§ EXERCISE AIM:
Reproduce the opening lines of the records exactly, please, stopping after the line that contains "Definition clone_line (dataset".

=== DATA TO USE ===

(** The snapshot a volume was cloned from, or the empty string. *)
Definition origin_args (ds : string) : list string := ["get"; "-H"; "-o"; "value"; "origin"; ds].
Definition volumeOrigin (ds : string) : prog oanswer string :=
  r ← osys (Exec "zfs" (origin_args ds));
  Ret match r with
      | (out, None) => let value := Str.trim_space out in if bool_decide (value = "-") then "" else value
      | (_, Some _) => ""
      end.

Definition clone_line (dataset line : string) : option string :=
  match fields line with
  | [name; originSnap] =>
      if bool_decide (name = dataset) then None
      else if Str.has_prefix (dataset +:+ "@") originSnap then Some name else None
  | _ => None
  end.
Definition clones_args : list string := ["list"; "-H"; "-o"; "name,origin"; "-t"; "filesystem,volume"].
Definition dependentClones (dataset : string) : prog oanswer (list string) :=
  r ← osys (Exec "zfs" clones_args);
  Ret match r with (out, None) => omap (clone_line dataset) (lines (Str.trim_space out)) | (_, Some _) => [] end.
Fixpoint promote_each (clones : list string) : sprog unit :=
  match clones with
  | [] => done_with tt
  | clone :: rest => _ ←! must "zfs" ["promote"; clone]; promote_each rest
  end.
Definition promoteDependentClones (ds : string) : sprog unit := clones ← dependentClones ds; promote_each clones.

Definition deleted_marker : string := "__DELETED__".
Definition DeleteVolume (vol : Volume) : sprog unit :=
  let tgtDS := volumeDataset vol in
  found ← datasetExists tgtDS;
  if negb found then done_with tt
  else
    origin ← volumeOrigin tgtDS;
    _ ←! promoteDependentClones tgtDS;
    _ ←! must "zfs" ["destroy"; "-r"; tgtDS];
    if negb (bool_decide (origin = "")) && contains deleted_marker origin
    then ignoring (osys (Exec "zfs" ["destroy"; origin]))
    else done_with tt.

Definition status_of_line (vol : Volume) (line : string) : result storage_err VolumeStatus :=
  if bool_decide (line = "") then Ok (mkVolumeStatus "" 0 0 stateNotProvisioned)
  else match split_char tab line with
       | [_; volsize; used] =>
           match parse_int 64 volsize, parse_int 64 used with
           | Some volSizeBytes, Some usedBytes =>
               Ok (mkVolumeStatus ("/dev/zvol/" +:+ volumeDataset vol) (usedBytes `quot` bytesPerKib) (volSizeBytes `quot` bytesPerKib) stateProvisioned)
           | _, _ => Err SFailed
           end
       | _ => Err SFailed
       end.
Definition VolumeStatus_ (vol : Volume) : sprog VolumeStatus :=
  r ← osys (Exec "zfs" ["list"; "-H"; "-p"; "-o"; "name,volsize,used"; volumeDataset vol]);
  Ret match r with
      | (out, None) => status_of_line vol (Str.trim_space out)
      | (_, Some _) => Ok (mkVolumeStatus "" 0 0 stateNotProvisioned)
      end.

Definition pool_of_line (line : string) : result storage_err PoolStatus :=
  if bool_decide (line = "") then Err ErrPoolGone
  else match split_char tab line with
       | [size; free] =>
           match parse_int 64 size, parse_int 64 free with
           | Some sizeBytes, Some freeBytes => Ok (mkPoolStatus (freeBytes `quot` bytesPerKib) (sizeBytes `quot` bytesPerKib) true)
           | _, _ => Err SFailed
           end
       | _ => Err SFailed
       end.
Definition PoolStatus_ : sprog PoolStatus :=
  out ←! must "zpool" ["list"; "-H"; "-p"; "-o"; "size,free"; Pool]; Ret (pool_of_line (Str.trim_space out)).

Definition CreateSnapshot (snap : Snapshot) : sprog unit :=
  found ← datasetExists (snapshotDataset snap);
  if found : bool then done_with tt else _ ←! must "zfs" ["snapshot"; snapshotDataset snap]; done_with tt.

Definition hasDependentClonesError (stdout stderr : string) : bool :=
  contains "has dependent clones" stdout || contains "has dependent clones" stderr.
(** A snapshot that a clone still needs is renamed instead. *)
Definition DeleteSnapshot (snap : Snapshot) : sprog unit :=
  let src := snapshotDataset snap in
  found ← datasetExists src;
  if negb found then done_with tt
  else
    r ← osys (Exec "zfs" ["destroy"; src]);
    match r with
    | (_, None) => done_with tt
    | (out, Some err) =>
        if negb (hasDependentClonesError out err) then failed_with SFailed
        else
          now ← osys UnixNow;
          _ ←! must "zfs" ["rename"; src; src +:+ deleted_marker +:+ format_int now];
          done_with tt
    end.

Definition RestoreVolumeFromSnapshot (target : Volume) (src : Snapshot) : sprog unit :=
  let tgtDS := volumeDataset target in
  there ← datasetExists tgtDS;
  if there : bool then ensureRefreservation tgtDS
  else
    source ← datasetExists (snapshotDataset src);
    if negb source then failed_with ErrNotFound
    else _ ←! must "zfs" ["clone"; snapshotDataset src; tgtDS]; ensureRefreservation tgtDS.

Definition SendSnapshotArgs (snap : Snapshot) : list string := ["send"; "-p"; snapshotDataset snap].
Definition SendSnapshot (snap : Snapshot) : sprog unit :=
  found ← datasetExists (snapshotDataset snap);
  if negb found then failed_with ErrNotFound
  else r ← osys (Pipe "zfs" (SendSnapshotArgs snap)); match r with Ok _ => done_with tt | Err _ => failed_with SFailed end.

Definition RecvSnapshot (target : Volume) : sprog unit :=
  let tgtDS := volumeDataset target in
  there ← datasetExists tgtDS;
  if there : bool then ensureRefreservation tgtDS
  else
    r ← osys (ExecStdin "zfs" ["recv"; "-F"; tgtDS]);
    match r with
    | (_, Some _) => _ ← osys (Exec "zfs" ["destroy"; "-r"; tgtDS]); failed_with SFailed
    | (_, None) => ensureRefreservation tgtDS
    end.

Definition parseVolumeName (name : string) : option (string * Z) := parse_numbered name.
Definition listed (line0 : string) : option VolumeRef :=
  let line := Str.trim_space line0 in
  if bool_decide (line = "") then None
  else match Str.cut_prefix (Pool +:+ "/") line with
       | None => None
       | Some base =>
           if contains deleted_marker line then None
           else (fun '(resource, n) => mkVolumeRef "" resource (wrap32 n)) <$> parseVolumeName base
       end.
Definition list_args : list string := ["list"; "-H"; "-r"; "-d"; "1"; "-o"; "name"; "-t"; "volume"; Pool].
Definition ListVolumeNames : sprog (list VolumeRef) :=
  out ←! must "zfs" list_args; done_with (omap listed (lines (Str.trim_space out))).

End Zfs.
End Zfs.

(** ** Files behind loop devices *)

Module File.
Section File.
Context (Dir : string) (thin : bool).

Definition Kind : string := if thin then "FILE_THIN" else "FILE".
Definition ResizeZeroFills : bool := true.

===

§ YOUR RESPONSE:
(** The snapshot a volume was cloned from, or the empty string. *)
Definition origin_args (ds : string) : list string := ["get"; "-H"; "-o"; "value"; "origin"; ds].
Definition volumeOrigin (ds : string) : prog oanswer string :=
  r ← osys (Exec "zfs" (origin_args ds));
  Ret match r with
      | (out, None) => let value := Str.trim_space out in if bool_decide (value = "-") then "" else value
      | (_, Some _) => ""
      end.

Definition clone_line (dataset line : string) : option string :=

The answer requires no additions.